Another important factor is to understand the silicon capacity of the installed catalyst system and its pick-up profile. A standard/max theoretical pick-up number should not be used to estimate breakthrough. Silicon capacity is dependent not only on the catalyst installed, but feed and operating conditions of the unit it is installed in. Maximum silicon pick-up in a given unit is dependent not only on catalyst type, size and shape but also on 1) silicon content in the feed, 2) feed boiling point range and 3) reactor operating temperature (Figure 2).

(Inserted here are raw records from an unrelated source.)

(* ===== verification/Config.v ===== *)
(** * Configuration (config/config.go, config/error.go)

    The options the modelled components read, with the names of the fields of
    [config.Config]; the table of state messages; topology names and log levels.
    Options no modelled component reads are left out of the record. *)

From Stdlib Require Import ZArith Lia Bool Ascii String.
From stdpp Require Import base list gmap strings.
From S2P Require Import Prelude GoLib.

Local Open Scope string_scope.
Local Open Scope list_scope.
Local Open Scope Z_scope.

(** ** Options

    [ReplicationCredential] is the value of the secret
    [Conf.Secrets["replication-credential"]], of the form [user:password];
    [DbServersCredential] that of ["db-servers-credential"]. *)

Record Config := mkConfig {
  Conf_Hosts : string; Conf_User : string; Conf_RplUser : string; Conf_PrefMaster : string;
  Conf_IgnoreSrv : string; Conf_IgnoreSrvRO : string; Conf_BackupServers : string;
  Conf_HostsDelayed : string; Conf_MasterConn : string; Conf_MonitorIgnoreErrors : string;
  Conf_Topology : string; Conf_TopologyTarget : string; Conf_PreScript : string;
  Conf_PostScript : string; Conf_DbServersChangeStateScript : string; Conf_AlertScript :
  string; Conf_MailTo : string; Conf_MonitoringAlertTrigger : string;
  Conf_MonitorCaptureTrigger : string; Conf_FailoverMdevLevel : string; Conf_MxsHost :
  string; Conf_MxsGetInfoMethod : string; Conf_ArbitrationSasHosts : string;
  Conf_ArbitrationSasSecret : string; Conf_ProvOrchestrator : string; Conf_LogFile : string;
  Conf_VaultServerAddr : string; Conf_VaultMode : string; Conf_ReplicationCredential :
  string; Conf_MultiMaster : bool; Conf_MultiMasterRing : bool; Conf_MultiMasterWsrep :
  bool; Conf_MultiMasterGrouprep : bool; Conf_MultiTierSlave : bool; Conf_MxsBinlogOn :
  bool; Conf_MasterSlavePgStream : bool; Conf_MasterSlavePgLogical : bool;
  Conf_ActivePassive : bool; Conf_ReplicationNoRelay : bool; Conf_RplChecks : bool;
  Conf_FailSync : bool; Conf_SwitchSync : bool; Conf_SwitchGtidCheck : bool;
  Conf_SwitchLowerRelease : bool; Conf_CheckBinFilter : bool; Conf_CheckReplFilter : bool;
  Conf_FailRestartUnsafe : bool; Conf_FailoverMdevCheck : bool; Conf_FailoverCheckDelayStat
  : bool; Conf_Interactive : bool; Conf_ReadOnly : bool; Conf_SuperReadOnly : bool;
  Conf_SwitchSlaveWaitCatch : bool; Conf_SwitchDecreaseMaxConn : bool;
  Conf_SwitchoverCopyOldLeaderGtid : bool; Conf_MultiMasterConcurrentWrite : bool;
  Conf_AutorejoinSlavePositionalHeartbeat : bool; Conf_FailEventScheduler : bool;
  Conf_FailEventStatus : bool; Conf_FailoverSemiSyncState : bool; Conf_ReplicationSSL :
  bool; Conf_ForceSlaveNoGtid : bool; Conf_Arbitration : bool;
  Conf_CheckFalsePositiveHeartbeat : bool; Conf_CheckFalsePositiveMaxscale : bool;
  Conf_CheckFalsePositiveExternal : bool; Conf_MxsOn : bool; Conf_RplCheckErrantTrx : bool;
  Conf_MonitorCapture : bool; Conf_MonitorProcessList : bool; Conf_MonitorScheduler : bool;
  Conf_MonitorInnoDBStatus : bool; Conf_MonitorPlugins : bool; Conf_DelayStatCapture : bool;
  Conf_FailMaxDelay : Z; Conf_MaxFail : Z; Conf_FailLimit : Z; Conf_FailTime : Z;
  Conf_SwitchWaitKill : Z; Conf_SwitchWaitTrx : Z; Conf_SwitchWaitWrite : Z;
  Conf_SwitchSlaveWaitRouteChange : Z; Conf_ForceSlaveHeartbeatRetry : Z;
  Conf_ForceSlaveHeartbeatTime : Z; Conf_HostsDelayedTime : Z; Conf_FailoverLogFileKeep : Z;
  Conf_SwitchDecreaseMaxConnValue : Z; Conf_CheckFalsePositiveExternalPort : Z;
  Conf_CheckFalsePositiveHeartbeatTimeout : Z; Conf_CheckFalsePositiveMaxscaleTimeout : Z;
  Conf_MxsMaxinfoPort : Z; Conf_ArbitrationSasUniqueId : Z; Conf_DelayStatRotate : Z;
  Conf_DbServersCredential : string; Conf_WorkingDir : string; Conf_ShareDir : string;
  Conf_GoArch : string; Conf_GoOS : string; Conf_RejoinScript : string;
  Conf_BackupLoadScript : string; Conf_BackupMysqlbinlogPath : string;
  Conf_BackupMysqlclientPath : string; Conf_BackupMysqldumpPath : string; Conf_Autoseed
  : bool; Conf_AutorejoinForceRestore : bool; Conf_AutorejoinFlashback : bool;
  Conf_AutorejoinBackupBinlog : bool; Conf_AutorejoinMysqldump : bool;
  Conf_AutorejoinLogicalBackup : bool; Conf_AutorejoinPhysicalBackup : bool;
  Conf_AutorejoinZFSFlashback : bool;
  Conf_CheckType : string; Conf_ArbitratorAddress : string;
  Conf_ArbitrationFailedMasterScript : string; Conf_ReplicationErrorScript : string;
  Conf_ReplicationRestartOnSQLErrorMatch : string; Conf_ForceSlaveParallelMode : string;
  Conf_Autorejoin : bool; Conf_Spider : bool; Conf_MultiMasterRingUnsafe : bool;
  Conf_ForceSlaveSemisync : bool; Conf_ForceBinlogRow : bool;
  Conf_ForceSlaveReadOnly : bool; Conf_ForceSlaveHeartbeat : bool;
  Conf_ForceSlaveGtid : bool; Conf_ForceSlaveGtidStrict : bool;
  Conf_ForceSlaveIdempotent : bool; Conf_ForceSlaveStrict : bool;
  Conf_ForceSyncInnoDB : bool; Conf_ForceBinlogChecksum : bool;
  Conf_ForceBinlogSlowqueries : bool; Conf_ForceBinlogAnnotate : bool;
  Conf_ForceBinlogCompress : bool; Conf_ForceSyncBinlog : bool; Conf_CheckGrants : bool;
  Conf_TestInjectTraffic : bool; Conf_MonitorWriteHeartbeat : bool;
  Conf_MonitorPause : bool; Conf_ArbitrationReadTimout : Z; Conf_MonitoringTicker : Z;
  Conf_ForceBinlogPurge : bool; Conf_ForceBinlogPurgeReplicas : bool;
  Conf_ForceBinlogPurgeOnRestore : bool; Conf_ForceBinlogPurgeTotalSize : Z;
  Conf_ForceBinlogPurgeMinReplica : Z; Conf_BackupBinlogs : bool;
  Conf_BinlogRotationScript : string;
  Conf_ProxysqlOn : bool; Conf_ProxysqlBootstrap : bool; Conf_ProxysqlBootstrapHG : bool;
  Conf_ProxysqlBootstrapVariables : bool; Conf_ProxysqlMultiplexing : bool;
  Conf_ProxysqlSaveToDisk : bool; Conf_ProxysqlCopyGrants : bool;
  Conf_PRXServersBackendCompression : bool; Conf_PRXServersBackendMaxReplicationLag : Z;
  Conf_PRXServersBackendMaxConnections : Z; Conf_MonitorWaitRetry : Z;
  Conf_MonitorWriteHeartbeatCredential : string; Conf_PRXServersChangeStateScript : string;
  Conf_MonitoringOpenStateScript : string; Conf_MonitoringCloseStateScript : string;
  Conf_BackupPhysicalType : string;
  Conf_ProvDbBootstrapScript : string; Conf_ProvDbCleanupScript : string;
  Conf_ProvDbStartScript : string; Conf_ProvDbStopScript : string;
  Conf_ProvProxyBootstrapScript : string; Conf_ProvProxyCleanupScript : string;
  Conf_ProvProxyStartScript : string; Conf_ProvProxyStopScript : string;
  Conf_ProvSerialized : bool; Conf_Test : bool; Conf_SchedulerAlertDisableTime : Z
}.

Definition eta_Config (x : Config) : Config :=
  mkConfig (Conf_Hosts x) (Conf_User x) (Conf_RplUser x) (Conf_PrefMaster x) (Conf_IgnoreSrv
    x) (Conf_IgnoreSrvRO x) (Conf_BackupServers x) (Conf_HostsDelayed x) (Conf_MasterConn x)
    (Conf_MonitorIgnoreErrors x) (Conf_Topology x) (Conf_TopologyTarget x) (Conf_PreScript
    x) (Conf_PostScript x) (Conf_DbServersChangeStateScript x) (Conf_AlertScript x)
    (Conf_MailTo x) (Conf_MonitoringAlertTrigger x) (Conf_MonitorCaptureTrigger x)
    (Conf_FailoverMdevLevel x) (Conf_MxsHost x) (Conf_MxsGetInfoMethod x)
    (Conf_ArbitrationSasHosts x) (Conf_ArbitrationSasSecret x) (Conf_ProvOrchestrator x)
    (Conf_LogFile x) (Conf_VaultServerAddr x) (Conf_VaultMode x) (Conf_ReplicationCredential
    x) (Conf_MultiMaster x) (Conf_MultiMasterRing x) (Conf_MultiMasterWsrep x)
    (Conf_MultiMasterGrouprep x) (Conf_MultiTierSlave x) (Conf_MxsBinlogOn x)
    (Conf_MasterSlavePgStream x) (Conf_MasterSlavePgLogical x) (Conf_ActivePassive x)
    (Conf_ReplicationNoRelay x) (Conf_RplChecks x) (Conf_FailSync x) (Conf_SwitchSync x)
    (Conf_SwitchGtidCheck x) (Conf_SwitchLowerRelease x) (Conf_CheckBinFilter x)
    (Conf_CheckReplFilter x) (Conf_FailRestartUnsafe x) (Conf_FailoverMdevCheck x)
    (Conf_FailoverCheckDelayStat x) (Conf_Interactive x) (Conf_ReadOnly x)
    (Conf_SuperReadOnly x) (Conf_SwitchSlaveWaitCatch x) (Conf_SwitchDecreaseMaxConn x)
    (Conf_SwitchoverCopyOldLeaderGtid x) (Conf_MultiMasterConcurrentWrite x)
    (Conf_AutorejoinSlavePositionalHeartbeat x) (Conf_FailEventScheduler x)
    (Conf_FailEventStatus x) (Conf_FailoverSemiSyncState x) (Conf_ReplicationSSL x)
    (Conf_ForceSlaveNoGtid x) (Conf_Arbitration x) (Conf_CheckFalsePositiveHeartbeat x)
    (Conf_CheckFalsePositiveMaxscale x) (Conf_CheckFalsePositiveExternal x) (Conf_MxsOn x)
    (Conf_RplCheckErrantTrx x) (Conf_MonitorCapture x) (Conf_MonitorProcessList x)
    (Conf_MonitorScheduler x) (Conf_MonitorInnoDBStatus x) (Conf_MonitorPlugins x)
    (Conf_DelayStatCapture x) (Conf_FailMaxDelay x) (Conf_MaxFail x) (Conf_FailLimit x)
    (Conf_FailTime x) (Conf_SwitchWaitKill x) (Conf_SwitchWaitTrx x) (Conf_SwitchWaitWrite
    x) (Conf_SwitchSlaveWaitRouteChange x) (Conf_ForceSlaveHeartbeatRetry x)
    (Conf_ForceSlaveHeartbeatTime x) (Conf_HostsDelayedTime x) (Conf_FailoverLogFileKeep x)
    (Conf_SwitchDecreaseMaxConnValue x) (Conf_CheckFalsePositiveExternalPort x)
    (Conf_CheckFalsePositiveHeartbeatTimeout x) (Conf_CheckFalsePositiveMaxscaleTimeout x)
    (Conf_MxsMaxinfoPort x) (Conf_ArbitrationSasUniqueId x) (Conf_DelayStatRotate x)
    (Conf_DbServersCredential x) (Conf_WorkingDir x) (Conf_ShareDir x) (Conf_GoArch x)
    (Conf_GoOS x) (Conf_RejoinScript x) (Conf_BackupLoadScript x)
    (Conf_BackupMysqlbinlogPath x) (Conf_BackupMysqlclientPath x)
    (Conf_BackupMysqldumpPath x) (Conf_Autoseed x) (Conf_AutorejoinForceRestore x)
    (Conf_AutorejoinFlashback x) (Conf_AutorejoinBackupBinlog x)
    (Conf_AutorejoinMysqldump x) (Conf_AutorejoinLogicalBackup x)
    (Conf_AutorejoinPhysicalBackup x) (Conf_AutorejoinZFSFlashback x)
    (Conf_CheckType x) (Conf_ArbitratorAddress x) (Conf_ArbitrationFailedMasterScript x)
    (Conf_ReplicationErrorScript x) (Conf_ReplicationRestartOnSQLErrorMatch x)
    (Conf_ForceSlaveParallelMode x) (Conf_Autorejoin x) (Conf_Spider x)
    (Conf_MultiMasterRingUnsafe x) (Conf_ForceSlaveSemisync x) (Conf_ForceBinlogRow x)
    (Conf_ForceSlaveReadOnly x) (Conf_ForceSlaveHeartbeat x) (Conf_ForceSlaveGtid x)
    (Conf_ForceSlaveGtidStrict x) (Conf_ForceSlaveIdempotent x) (Conf_ForceSlaveStrict x)
    (Conf_ForceSyncInnoDB x) (Conf_ForceBinlogChecksum x) (Conf_ForceBinlogSlowqueries x)
    (Conf_ForceBinlogAnnotate x) (Conf_ForceBinlogCompress x) (Conf_ForceSyncBinlog x)
    (Conf_CheckGrants x) (Conf_TestInjectTraffic x) (Conf_MonitorWriteHeartbeat x)
    (Conf_MonitorPause x) (Conf_ArbitrationReadTimout x) (Conf_MonitoringTicker x)
    (Conf_ForceBinlogPurge x) (Conf_ForceBinlogPurgeReplicas x)
    (Conf_ForceBinlogPurgeOnRestore x) (Conf_ForceBinlogPurgeTotalSize x)
    (Conf_ForceBinlogPurgeMinReplica x) (Conf_BackupBinlogs x) (Conf_BinlogRotationScript x)
    (Conf_ProxysqlOn x) (Conf_ProxysqlBootstrap x) (Conf_ProxysqlBootstrapHG x)
    (Conf_ProxysqlBootstrapVariables x) (Conf_ProxysqlMultiplexing x)
    (Conf_ProxysqlSaveToDisk x) (Conf_ProxysqlCopyGrants x)
    (Conf_PRXServersBackendCompression x) (Conf_PRXServersBackendMaxReplicationLag x)
    (Conf_PRXServersBackendMaxConnections x) (Conf_MonitorWaitRetry x)
    (Conf_MonitorWriteHeartbeatCredential x) (Conf_PRXServersChangeStateScript x)
    (Conf_MonitoringOpenStateScript x) (Conf_MonitoringCloseStateScript x)
    (Conf_BackupPhysicalType x)
    (Conf_ProvDbBootstrapScript x) (Conf_ProvDbCleanupScript x) (Conf_ProvDbStartScript x)
    (Conf_ProvDbStopScript x) (Conf_ProvProxyBootstrapScript x) (Conf_ProvProxyCleanupScript
    x) (Conf_ProvProxyStartScript x) (Conf_ProvProxyStopScript x) (Conf_ProvSerialized x)
    (Conf_Test x) (Conf_SchedulerAlertDisableTime x).
Definition GetReplicationDelay (s : ServerMonitor) : Z :=
  match own_channel s with
  | None => 0
  | Some ss => if negb (ni_Valid (ss_SecondsBehindMaster ss)) then 0
               else ni_Int64 (ss_SecondsBehindMaster ss)
  end.

Definition GetReplicationHearbeatPeriod (s : ServerMonitor) : float64 :=
  match own_channel s with None => f64_zero | Some ss => ss_SlaveHeartbeatPeriod ss end.

Definition GetReplicationMasterHost (s : ServerMonitor) : string :=
  match own_channel s with None => "" | Some ss => ns_String (ss_MasterHost ss) end.

Definition GetReplicationMasterPort (s : ServerMonitor) : string :=
  match own_channel s with None => "3306" | Some ss => ns_String (ss_MasterPort ss) end.

Definition GetSourceClusterName (s : ServerMonitor) : string := srv_SourceClusterName s.

(** A worker of the replication applier that runs longer than the failover
    delay limit. *)
Fixpoint GetProcessListReplicationLongQuery_loop (conf : Config) (l : list Processlist) : string :=
  match l with
  | [] => ""
  | q :: r =>
      if strings_HasPrefix (pl_Command q) "Slave_worker" && ns_Valid (pl_State q) &&
         negb (strings_HasPrefix (ns_String (pl_State q)) "Waiting") &&
         (nf_Valid (pl_Time q) && negb (Conf_FailMaxDelay conf =? -1) &&
          f64_ltb (float64_of_Z (Conf_FailMaxDelay conf)) (nf_Float64 (pl_Time q))) &&
         ns_Valid (pl_Info q)
      then ns_String (pl_Info q)
      else GetProcessListReplicationLongQuery_loop conf r
  end.
Definition GetProcessListReplicationLongQuery (conf : Config) (s : ServerMonitor) : string :=
  if negb (Conf_MonitorProcessList conf) then ""
  else GetProcessListReplicationLongQuery_loop conf (srv_FullProcessList s).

Fig. 2 – Max silicon capacity.
How sharp the pick-up profile is, and as such what percentage of maximum silicon pick-up breakthrough will occur, depends not only on catalyst type, size and shape but also on 1) feed silicon content and 2) liquid hour space velocity, or LHSV (Figure 3). Please check with your catalyst supplier for the expected pick-up tailored to the respective unit conditions.
Fig. 3 – Silicon laydown profile.
Please see Haldor Topsoe’s previous AFPM responses on the subject of silicon poisoining for mitigation steps including proper catalyst design when processing silicon containing streams.
As for consequence to the downstream reformer, the silicon is a permanent catalyst poison that cannot be removed via regeneration.